I’ve wondered if Robert Kelley clicked into Bloomberg today, and appreciated the irony of an associated story:

“An Iranian nuclear scientist was killed in a Tehran bomb blast, state media reported, in at least the third assassination targeting the nation’s atomic program which the U.S. and Israel have vowed to halt.

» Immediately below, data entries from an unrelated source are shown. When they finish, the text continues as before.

(** [if duration: result['duration_seconds'] = int(duration)] *)
Definition set_duration (duration : option Num) (result : Dict) : Dict :=
  match duration with
  | Some d =>
      if duration_truthy duration
      then PyDict.set "duration_seconds" (PInt (int_of_num d)) result
      else result
  | None => result
  end.

(** Lines 83-126: chapters, formats, thumbnails and duration are copied
    from [info] into [result]. *)
Definition project_info (info : Info) (result : Dict) : Dict :=
  let result := PyDict.set "chapters" (info_chapters info) result in
  let result :=
    PyDict.set "formats" (PList (formats_field (info_formats info))) result in
  let result :=
    PyDict.set "thumbnails_ytdlp"
      (PList (thumbnails_field (info_thumbnails info))) result in
  set_duration (info_duration info) result.

(** What the [except] clause decides. *)
Inductive Action : Type :=
| ReturnEmpty
| Continue.

Definition max_attempts_of (m : CookieRotationManager) : nat :=
  match cookie_files m with
  | [] => 1
  | files => Nat.max 1 (List.length files)
  end.

Section Fetcher.
Context {W : Type} (E : Env W).

(** The [except Exception as e] clause of attempt [attempt]. *)
Definition on_exception (attempt max_attempts : nat) (e : Exc) : M W Action :=
  let error_str := PyStr.lower (exc_msg e) in
  let is_unavailable := PyStr.any_in unavailable_indicators error_str in
  if is_unavailable then ret ReturnEmpty
  else
    let is_timeout := PyStr.any_in timeout_indicators error_str in
    let is_blocked := is_blocked_error e in
    if (is_timeout || is_blocked) && (attempt <? max_attempts - 1)%nat
    then
      m <~ get_manager ;;
      let '(m', next) := rotate_to_next m in
      set_manager m' ;;;
      next_cookie <~ lift next ;;
      match truthy_str next_cookie with
      | Some _ => ret Continue
      | None => ret ReturnEmpty
      end
    else ret ReturnEmpty.

(** The body of the [try] block once [info] is there. It returns the
    local dictionaries [result] and [timings] as the block leaves them,
    and how it leaves: [Val r] for [return r], [Exn e] for a raise. The
    throttle sleep only passes time and is left out. *)
Definition after_info (video_url : string) (total_start : Q) (info : Info)
    (result timings : Dict) : M W (Dict * Dict * Outcome Dict) :=
  let result := PyDict.set "webpage_url" (opt_str (info_webpage_url info)) result in
  let result := PyDict.set "age_limit" (info_age_limit info) result in
  catptions_start_time <~ call_total (perf_counter E) ;;
  let result := PyDict.set "subtitles" (PDict []) result in
  let result := PyDict.set "automatic_captions" (PDict []) result in
  let languages := ["en"; "ru"] in
  let url :=
    match truthy_str (info_webpage_url info) with
    | Some u => u
    | None => video_url
    end in
  captions <~ catch (m <~ get_manager ;;
                     cookie_file <~ lift (get_current_cookie m) ;;
                     _download_subtitles_via_api E url languages false cookie_file) ;;
  match captions with
  | Exn e => ret (result, timings, Exn e)
  | Val (auto_map, tmpdir_auto, auto_sec, _) =>
      let '(result, timings) :=
        captions_loop languages auto_map auto_sec result timings in
      _cleanup_paths E [tmpdir_auto] ;;;
      t <~ call_total (perf_counter E) ;;
      let timings :=
        PyDict.set "captions_seconds_total"
          (PFloat (round3 (t - catptions_start_time)%Q)) timings in
      let result := project_info info result in
      t <~ call_total (perf_counter E) ;;
      let timings :=
        PyDict.set "total_seconds" (PFloat (round3 (t - total_start)%Q)) timings in
      let result := PyDict.set "timings_ytdlp" (PDict timings) result in
      ret (result, timings, Val result)
  end.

Mostafa Ahmadi Roshan, a director at the Natanz uranium enrichment facility in Isfahan province, and another person died, Fars said. Tehran Deputy-Governor Safar-Ali Bratlou told the state-run agency that a magnetic device was placed under Roshan’s car by a person on a motorcycle. He said the method was similar to previous attacks on Iranian nuclear scientists and blamed Israel for the killing.”

And…so it goes.

~ Kurt Vonnegut

Of all the enemies to public liberty war is, perhaps, the most to be dreaded, because it comprises and develops the germ of every other. War is the parent of armies; from these proceed debts and taxes; and armies, and debts, and taxes are the known instruments for bringing the many under the domination of the few. In war, too, the discretionary power of the Executive is extended; its influence in dealing out offices, honors, and emoluments is multiplied : and all the means of seducing the minds, are added to those of subduing the force, of the people. The same malignant aspect in republicanism may be traced in the inequality of fortunes, and the opportunities of fraud, growing out of a state of war, and in the degeneracy of manners and of morals, engendered by both. No nation could preserve its freedom in the midst of continual warfare. Those truths are well established.